In Memoriam of my friend Rannie Yoo.

My sweet friend Rannie Yoo died this weekend. I found out on Facebook. First, I saw my friend Ted (who I used to work with at G4 Media in LA) post something about missing her and well, I considered it strange as the last I knew they lived in close proximity to one another. The post struck me as odd and in the back of my mind I said to myself -  “Maybe she’s dead?” I shook off that idea like a dog shakes water off of its coat. A preposterous notion. Later in the day however, another friend mentioned she’d been thinking about Rannie Yoo a lot and that she will be missed. That’s when I knew she was gone. But how could this young, vivacious, beautiful and – in her on unique way – elegant women be gone?

Cancer.

Meeting Rannie.

I met Rannie while working at G4 Media in 2002. She worked for a PR agency in the game industry. Based on some of what I’ve read online I think this may have been around the time she got into the industry. We were both freshmen in the biz and we became fast friends.

On my list of game industry relationships to handle were a few of Rannie’s clients. She became my point person for those companies and I became hers for G4. I was under pressure to make a good impression with her. That was, for all intents and purposes my job. I was an ambassador to the game industry and Rannie would be my guest at our tower of gaming television in West Los Angeles. Turns out I had very little to worry about. She had this way of putting the anxious portion of my persona at ease and really – any embarrassing mishaps that happened along the way, she made them all okay. She didn’t, as they say, sweat the small stuff.

In the beginning our working relationship and budding friendship took shape over phone and email. She lived and worked in San Francisco; I was in Los Angeles.
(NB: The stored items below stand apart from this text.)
Lemma validate_keys_Ok keys :
  forall anchor r,
    validate_keys anchor keys = Ok r ->
    (anchor <> [] -> r = anchor) /\ (forall k, In k keys -> k <> [] -> k = r).
Proof.
  induction keys as [| k keys IH]; intros anchor r; simpl.
  - intros [= ->]. split; [reflexivity | tauto].
  - destruct (Z.eqb_spec (Z.of_nat (length anchor)) 0) as [Hlen | Hlen].
    + intros Hv. destruct (IH _ _ Hv) as [Hk Hkeys].
      split; [destruct anchor; [congruence | simpl in Hlen; lia] |].
      intros k' [<- | Hin] Hne; [symmetry; auto | auto].
    + unfold bytes_eqb. destruct (bool_decide_reflect (anchor = k)) as [<- | Hne];
        [| discriminate].
      intros Hv. destruct (IH _ _ Hv) as [Hk Hkeys].
      assert (Hanchor : anchor <> []) by (destruct anchor; [simpl in Hlen; lia | discriminate]).
      split; [auto |].
      intros k' [<- | Hin] Hne; [symmetry; auto | auto].
Qed.

Lemma validate_keys_result keys :
  forall anchor,
    (exists r, validate_keys anchor keys = Ok r) \/
    validate_keys anchor keys = Err ErrInvalidCrossShardTxn.
Proof.
  induction keys as [| k keys IH]; intros anchor; simpl; [eauto |].
  destruct (Z.of_nat (length anchor) =? 0); [apply IH |].
  destruct (bytes_eqb anchor k); [apply IH | auto].
Qed.

Lemma mutated_keys_referenced req k : In k (compared_or_mutated req) -> In k (referenced req).
Proof.
  unfold compared_or_mutated, referenced. rewrite !in_app_iff, !in_flat_map.
  intros [H | [(op & Hop & Hk) | (op & Hop & Hk)]]; [auto | right; left | right; right];
    exists op; (split; [exact Hop |]); destruct op; simpl in *; tauto.
Qed.

Section TxnExecution.

Context {scheme : Scheme}.

Lemma validateTxn_referenced req :
  ValidateTx_spec scheme -> validateTxn req = validate_keys [] (referenced req).
Proof.
  intros [Hcmp Hops]. unfold validateTxn, referenced.
  rewrite Hcmp, validate_keys_app.
  destruct (validate_keys [] (map cmp_Key (tx_Compare req))) as [key | e | |];
    try reflexivity.
  rewrite Hops, validate_keys_app.
  destruct (validate_keys key (flat_map op_keys (tx_Success req)));
    try reflexivity.
  apply Hops.
Qed.

(** C6. A transaction that compares or mutates two different keys fails
    with invalid-cross-shard-txn, and the world is as it was: the clock is
    not ticked and no member has been called. *)
Theorem Txn_cross_shard (w : World) (req : TxnRequest) (k1 k2 : bytes) :
  ValidateTx_spec scheme ->
  In k1 (compared_or_mutated req) -> In k2 (compared_or_mutated req) ->
  k1 <> [] -> k2 <> [] -> k1 <> k2 ->
  Txn req w = (Err ErrInvalidCrossShardTxn, w).
Proof.
  intros Hspec Hk1 Hk2 Hne1 Hne2 Hdiff.
  assert (Hv : validateTxn req = Err ErrInvalidCrossShardTxn).
  { rewrite (validateTxn_referenced _ Hspec).
    destruct (validate_keys_result (referenced req) []) as [[r Hr] | Herr]; [| exact Herr].
    destruct (validate_keys_Ok _ _ _ Hr) as [_ Hsame].
    apply mutated_keys_referenced in Hk1, Hk2.
    rewrite (Hsame k1 Hk1 Hne1), (Hsame k2 Hk2 Hne2) in Hdiff. contradiction. }
  unfold Txn, bind, pure_call. rewrite Hv. reflexivity.
Qed.

Lemma store_Txn_snd req s : snd (store_Txn req s) = called (CallTxn req) s.
Proof.
  unfold store_Txn, rpc, called. destruct (Faults s) as [| [e |] fs]; reflexivity.
Qed.

(** Past validation, preflight and [tick], the member is sent the
    transaction, whatever it answers. *)
Lemma Txn_reaches_member (w w1 w2 : World) (req : TxnRequest) (key : bytes)
    (cmps : list Compare) (metaRev : Z) (s : Store) :
  validateTxn req = Ok key ->
  resolveComparisons (GetMemberForKey w key) key req [] (tx_Compare req) w
  = (Ok (inr cmps), w1) ->
  tick w1 = (Ok metaRev, w2) ->
  members w2 !! GetMemberForKey w key = Some s ->
  exists r,
    Txn req w
    = (r, set_members w2
            (<[GetMemberForKey w key := called (CallTxn (memberTxnRequest cmps req metaRev)) s]>
               (members w2))).
Proof.
  intros Hv Hres Htick Hs.
  rewrite (Txn_validated _ _ _ Hv). unfold bind at 1. rewrite Hres.
  unfold bind at 1. rewrite Htick.
  unfold bind at 1. rewrite (onMember_lookup _ _ _ _ Hs), store_Txn_snd.
  cbn [fst snd].
  destruct (fst (store_Txn (memberTxnRequest cmps req metaRev) s)) as [resp | e | |]; eauto.
  unfold bind, pure_call, ret.
  destruct (rewriteResponses metaRev (ts_Responses resp)); eauto.
Qed.
(** * cliToolsBC: a task table with a trigger-maintained history table

    Shallow embedding of [src/cliToolsBC.py].  The program keeps two SQLite
    tables, [tasks] and [tasks_history], and three AFTER triggers that copy
    every inserted, updated or deleted row of [tasks] into [tasks_history].

    Modelling decisions, each taken from the source:
    - [tasks.id] is an INTEGER PRIMARY KEY, i.e. the rowid of the table: the
      table is a finite map from rowid to the remaining columns.
    - [tasks_history] is only ever inserted into with an automatically chosen
      rowid, so its rows are kept as a list in insertion order, which is the
      order of a table scan.
    - a TEXT column holds a string or NULL ([option string]); [tasks.title]
      is declared NOT NULL and therefore holds a [string].
    - CURRENT_TIMESTAMP is an input of every call ([now]): the reading of the
      clock at the time the statement runs.  One statement and the trigger it
      fires read the same clock value.
    - rowids are unbounded integers; SQLite's behaviour once a rowid reaches
      2^63-1 is not modelled.  An integer passed by a caller is bound to a
      placeholder only if it fits 64 bits, see [fits].
    - foreign keys are not enforced (SQLite's default, which the program
      never changes), so [tasks_history.task_id] may name a deleted task. *)

From Stdlib Require Import ZArith Lia.
From stdpp Require Import gmap strings list sorting.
I was very excited to meet my new friend in person. And the day came. She flew to Los Angeles on business and brought one of her clients to be a guest on our shows. I gave them a tour of the office and escorted them to the studio.

Rannie and I chatted and hung out while the the show producers conducted interviews with our other guest. I remember at one point she plopped herself down on my lap, kind of out of nowhere. We’d gotten close, but hey, were we really this close? Here I am, trying to do my best to keep up the best in professional appearances and she puts me on the spot! She made this modest Roman Catholic boy blush! :-) .
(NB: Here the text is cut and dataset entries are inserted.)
(** With the required variables set, the switch off and no configured
    string (unset or empty), the invocation raises the error of the missing
    source and leaves the calls and the console as they were. *)
Theorem handler_no_source
    (env : gmap string string)
    (eventBridge : nat → PutEventsRequest → outcome PutEventsResponse)
    (ddb : ScanInput → outcome ScanOutput) (st : state) :
  env_is_set env →
  env !! "READ_SUBREDDITS_FROM_DDB" ≠ Some "TRUE" →
  missing_or_empty (env !! "SUBREDDITS_TO_FOLLOW") →
  handler env eventBridge ddb st = (Raises (JS.Error no_source_message), st).
Proof.
  intros Hset Hoff Hmissing.
  rewrite (handler_run env eventBridge ddb st Hset).
  rewrite (getSubRedditList_static env ddb st Hoff).
  by destruct Hmissing as [-> | ->].
Qed.

Lemma handler_no_source_witness :
  handler no_list_env accepting_bus table_ddb start
  = (Raises (JS.Error no_source_message), start).
Proof.
  apply (handler_no_source no_list_env accepting_bus table_ddb start).
  - by split_and!.
  - discriminate.
  - left. reflexivity.
Defined.

(** With the required variables set, the switch off and a configured string
    that is not empty, the invocation always attempts the put call of the
    first token, whatever the bus replies: the configured list never leads
    to an invocation without a put call. *)
Theorem handler_static_first_put
    (env : gmap string string)
    (eventBridge : nat → PutEventsRequest → outcome PutEventsResponse)
    (ddb : ScanInput → outcome ScanOutput) (st : state)
    (followed : string) :
  env_is_set env →
  env !! "READ_SUBREDDITS_FROM_DDB" ≠ Some "TRUE" →
  env !! "SUBREDDITS_TO_FOLLOW" = Some followed →
  followed ≠ EmptyString →
  ∃ tok toks later,
    JS.split "," followed = tok :: toks
    ∧ put_requests (calls (handler env eventBridge ddb st).2)
      = put_requests (calls st) ++ event_for env (JS.str tok) :: later.
Proof.
  intros Hset Hoff Hfollowed Hne.
  rewrite (handler_run env eventBridge ddb st Hset).
  rewrite (getSubRedditList_static env ddb st Hoff), Hfollowed.
  destruct followed as [|c rest]; [done|].
  destruct (JS.split "," (String c rest)) as [|tok toks] eqn:Hsplit.
  { by destruct (split_not_nil "," (String c rest)). }
  exists tok, toks. rewrite publishSubReddits_run. cbn zeta.
  cbn [snd calls fmap list_fmap attempted].
  eexists. split; [done|].
  exact (put_requests_snoc_all (calls st) (event_for env (JS.str tok) :: _)).
Qed.
(** The event is a [checkUser()] of the initial-load effect that finds
    a user and calls [loadAllData()]. *)
Definition starts_login_load (p : Provider) (ev : Event) : bool :=
  match ev with
  | CheckUser (Some _) => negb (isInitialized (data p))
  | _ => false
  end.

(** The number of [loadAllData()] calls the initial-load effect makes
    in a run. *)
Fixpoint login_loads (evs : list Event) (p : Provider) : nat :=
  match evs with
  | [] => 0
  | ev :: rest =>
      (if starts_login_load p ev then 1 else 0) + login_loads rest (step p ev)
  end.

(** The event happens with nobody signed in ([getCurrentUser()] is
    null), and is not the settling of a fetch. *)
Definition signed_out (ev : Event) : bool :=
  match ev with
  | CheckUser None | Tick _ None | RefreshAll None | InvalidateCache => true
  | _ => false
  end.


End ProviderRuns.

(* ------------------------------------------------------------------ *)
(** ** utils/api.ts: the base URL, the auth headers and the requests *)

Module ApiClient.

Import Js.

(** [s.replace(/\/+$/, '')]: the slashes the string ends with are
    removed. A character is kept when it is not a slash or when
    something is kept after it. *)
Fixpoint strip_trailing_slashes (s : string) : string :=
  match s with
  | EmptyString => EmptyString
  | String c rest =>
      match strip_trailing_slashes rest with
      | EmptyString =>
          if Ascii.eqb c "/"%char then EmptyString else String c EmptyString
      | kept => String c kept
      end
  end.

(** [const API_URL = (import.meta.env.VITE_API_URL || '/api')
                       .replace(/\/+$/, '')];
    [env] is the environment variable, absent when it is not set. *)
Definition API_URL (env : option string) : string :=
  strip_trailing_slashes
    (match env with
     | Some v => if truthy_string v then v else "/api"
     | None => "/api"
     end).

(** The last character of the string is a slash. *)
Fixpoint ends_with_slash (s : string) : bool :=
  match s with
  | EmptyString => false
  | String c EmptyString => Ascii.eqb c "/"%char
  | String _ rest => ends_with_slash rest
  end.

(** A string of [n] slashes. *)
Fixpoint slashes (n : nat) : string :=
  match n with
  | 0 => EmptyString
  | S k => String "/"%char (slashes k)
  end.

Definition Headers : Type := list (string * string).

(** Truthiness of [string | null]. *)
Definition truthy_token (token : option string) : bool :=
  match token with
  | Some t => truthy_string t
  | None => false
  end.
Truth is, she was perfectly and charmingly flirtatious while never losing site of why she was there. She expressed her self-confidence and comfort in her own skin – the same characteristic that provided the  soothing, calming quality she owned, the one that made just being around her something worth doing. She really managed to strike the perfect balance between professionalism and fun and I appreciated that about her.

We’d have many more times together over the next couple years, at trade shows, office visits, etc. But there is one day that stands in my mind as the definition of who Rannie Yoo was for me: November 24, 2009.

Given Shelter.

November 23rd, 2003. I drive to San Francisco in my Kia Ferrari (as I like to call it) to spend a couple days with a girl I dated. I arrive and it becomes apparent immediately this trip is not going to work out the way I hoped. Turns out after I travel 6 or so hours to see this girl she doesn’t want to see me. (She could have mentioned that to me before I got to her place, but that is beside the point.) I am now out on my ass the next day, in my car, hundreds of miles with nowhere to go and I’m too cheap to pay for a hotel. And what’s worse is it’s the day before my birthday. I’m feeling, as you might imagine, pretty low.
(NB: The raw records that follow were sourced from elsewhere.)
(** The [for] loop over [todayRanges].  The record carries the five
    locals [isOn], [minutesUntilChange], [isTomorrow],
    [tomorrowFirstOutage], [hasTomorrowSchedule]; [len] is
    [todayRanges.length], [i] the loop index and [rest] the ranges from
    index [i] on. *)
Fixpoint checkToday (now : Instant) (tomorrowRanges : list Range)
         (len i : nat) (rest : list Range) (st : ElectricityStatusResult)
  : ElectricityStatusResult :=
  match rest with
  | [] => st
  | r :: rest' =>
      if isBetween now (start r) (end_ r) then
        (* Currently in an outage *)
        let isLastOutageOfDay := Nat.eqb i (len - 1) in
        let extendsToMidnight :=
          (hour (end_ r) =? 0) && negb (date (end_ r) =? date now) in
        if isLastOutageOfDay && extendsToMidnight
           && (0 <? length tomorrowRanges)%nat
        then
          (* Check if tomorrow starts with an outage at 00:00 *)
          match tomorrowRanges with
          | tomorrowFirst :: _ =>
              let tomorrowStartsWithOutage :=
                (hour (start tomorrowFirst) =? 0)
                && (minute (start tomorrowFirst) =? 0) in
              if tomorrowStartsWithOutage then
                (* Power won't come back until tomorrow's first outage ends *)
                mkStatus false
                         (Some (diffMinutes (end_ tomorrowFirst) now))
                         true
                         (tomorrowFirstOutage st) (hasTomorrowSchedule st)
              else
                (* Power comes back at midnight *)
                mkStatus false (Some (diffMinutes (end_ r) now))
                         (isTomorrow st)
                         (tomorrowFirstOutage st) (hasTomorrowSchedule st)
          | [] => st (* not reached: the list was just seen non-empty *)
          end
        else
          mkStatus false (Some (diffMinutes (end_ r) now))
                   (isTomorrow st)
                   (tomorrowFirstOutage st) (hasTomorrowSchedule st)
      else if isBefore now (start r) then
        (* Power is on, next outage is upcoming *)
        mkStatus true (Some (diffMinutes (start r) now))
                 (isTomorrow st)
                 (tomorrowFirstOutage st) (hasTomorrowSchedule st)
      else checkToday now tomorrowRanges len (S i) rest' st
  end.

(** The block after the loop: "If we're past all today's outages". *)
Definition pastToday (now : Instant) (tomorrowRanges : list Range)
           (st : ElectricityStatusResult) : ElectricityStatusResult :=
  match minutesUntilChange st with
  | Some _ => st
  | None =>
      match tomorrowRanges with
      | tomorrowFirst :: _ =>
          mkStatus true (Some (diffMinutes (start tomorrowFirst) now)) true
                   (tomorrowFirstOutage st) (hasTomorrowSchedule st)
      | [] =>
          mkStatus true None (isTomorrow st)
                   (tomorrowFirstOutage st) (hasTomorrowSchedule st)
      end
  end.

Definition getElectricityStatus (todayGroupText : jsstring)
           (tomorrowGroupText : option jsstring) (now : Instant)
  : ElectricityStatusResult :=
  let todayBase := startOfDay now in
  let tomorrowBase := addDays todayBase 1 in
  let todayRanges := parseTimeRanges todayGroupText todayBase in
  let tomorrowRanges :=
    match tomorrowGroupText with
    | Some (c :: t) => parseTimeRanges (c :: t) tomorrowBase
    | _ => []
    end in
  let hasTomorrow :=
    truthy tomorrowGroupText && (0 <? length tomorrowRanges)%nat in
  let firstOutage :=
    match tomorrowGroupText with
    | Some (c :: t) => getFirstOutageTime (c :: t)
    | _ => None
    end in
  let st0 := mkStatus true None false firstOutage hasTomorrow in
  pastToday now tomorrowRanges
    (checkToday now tomorrowRanges (length todayRanges) 0 todayRanges st0).

(* ------------------------------------------------------------------ *)
(** ** src/utils.ts: parseOutageTimes, formatGroupEmoji *)

(** The literal prefix of the pattern of [parseOutageTimes]; its capture
    group is the rest of the line. *)
Definition outageRe : list item := Eval vm_compute in lits (js "немає з ").

(** [t.replace(/з\s*/, '')]: the first [з] and the white space after it. *)
Fixpoint dropFirstZ (t : jsstring) : jsstring :=
  match t with
  | [] => []
  | c :: t' =>
      if (c =? 1079)%N then dropWhile isWhiteSpace t' else c :: dropFirstZ t'
  end.

(** [t.replace(/\.$/, '')]: a full stop that ends the string. *)
Definition dropFinalDot (t : jsstring) : jsstring :=
  match rev t with
  | c :: r => if (c =? 46)%N then rev r else t
  | [] => t
  end.

Definition nonEmpty (t : jsstring) : bool :=
  match t with
  | [] => false
  | _ :: _ => true
  end.

Definition parseOutageTimes (groupText : jsstring) : list jsstring :=
  match findMatch outageRe groupText with
  | None => []
  | Some s =>
      let timesStr :=
        takeWhile (fun c => negb (isLineTerminator c)) (skipn 8 s) in
      filter nonEmpty
             (map (fun t => trim (dropFinalDot (dropFirstZ t)))
                  (split 44 timesStr))
  end.

(** [numberStr.split('').map(ch => map[ch] ?? ch).join('')]: a digit
    becomes its keycap sequence (digit, U+FE0F, U+20E3). *)
Definition numberToEmoji (numberStr : jsstring) : jsstring :=
  concat (map (fun ch => if isDigit ch then [ch; 65039%N; 8419%N] else [ch])
              numberStr).

Definition formatGroupEmoji (group : jsstring) : jsstring :=
  join [46%N] (map numberToEmoji (split 46 group)).

(* ------------------------------------------------------------------ *)
(** ** buildScheduleContent

    The module-level variable [GROUP] the function reads is an explicit
    argument. *)

Definition allDayMarker : jsstring := Eval vm_compute in js "Електроенергія є".
Definition clockIcon : jsstring := Eval vm_compute in js "⏱️ ".
Definition allDayLine : jsstring :=
  Eval vm_compute in js "✅ Електроенергія є весь день" ++ [10%N].
Definition tomorrowHeader : jsstring :=
  Eval vm_compute in [10%N] ++ js "📅 Завтра:" ++ [10%N].
Definition tomorrowAllDayLine : jsstring :=
  Eval vm_compute in
    [10%N] ++ js "📅 Завтра: ✅ Електроенергія є весь день" ++ [10%N].
Definition unavailableSuffix : jsstring :=
  Eval vm_compute in js "*: дані недоступні" ++ [10%N].

(** [times.forEach(t => { content += `⏱️ ${t}\n`; })] *)
Definition appendTimes (content : jsstring) (times : list jsstring)
  : jsstring :=
  fold_left (fun content t => content ++ clockIcon ++ t ++ [10%N])
            times content.

Definition buildScheduleContent (GROUP : jsstring)
           (todayGroupText : jsstring) (tomorrowGroupText : option jsstring)
  : jsstring :=
  let content := [] in
  (* Add today's outage times *)
  let todayTimes := parseOutageTimes todayGroupText in
  let content :=
    if (0 <? length todayTimes)%nat then appendTimes content todayTimes
    else if includes todayGroupText allDayMarker
         then content ++ allDayLine
         else content ++ [42%N] ++ GROUP ++ unavailableSuffix in
  (* Add tomorrow's schedule if available *)
  let content :=
    match tomorrowGroupText with
    | Some (c :: t) =>
        let tomorrowTimes := parseOutageTimes (c :: t) in
        if (0 <? length tomorrowTimes)%nat
        then appendTimes (content ++ tomorrowHeader) tomorrowTimes
        else if includes (c :: t) allDayMarker
             then content ++ tomorrowAllDayLine
             else content
    | _ => content
    end in
  (* Add group emoji at the bottom *)
  let emojiGroup := formatGroupEmoji GROUP in
  content ++ [10%N] ++ emojiGroup.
So I call Rannie and tell her what’s going on. She insists I stay at her place. She clears time in her schedule and treats me to dinner for my birthday at a fine restaurant. Later on she vacates the premises of her small studio apartment so I can have my privacy. She makes sure I am comfortable, gives me her bed to sleep in and goes to stay with a friend. I feel as comfortable as I would in my own home. She took an otherwise unfortunate set of circumstances and turned them around for me. I later sent her flowers as a thank you gift for her accommodations. She in turn took a photo of her holding the flowers and sent it to me in an email to show her appreciation back. It was just the kind of class act she was.

But it’s what she takes me to do between dinner and parting for sleep that matters most…

A Kindness.

After dinner she takes me to the top of the city, to Lincoln Park and the WWII Holocaust memorial. She quietly leads me to the memorial, with it’s powerful, bone-chilling sculptures of people who died senselessly and asks me, no – softly pleads with me – to get a truly profound sense of just how fortunate I am to be alive, free and healthy. Forget about the fact that my plans went awry. Forget about the girl that blew me off. Embrace life. Be happy now.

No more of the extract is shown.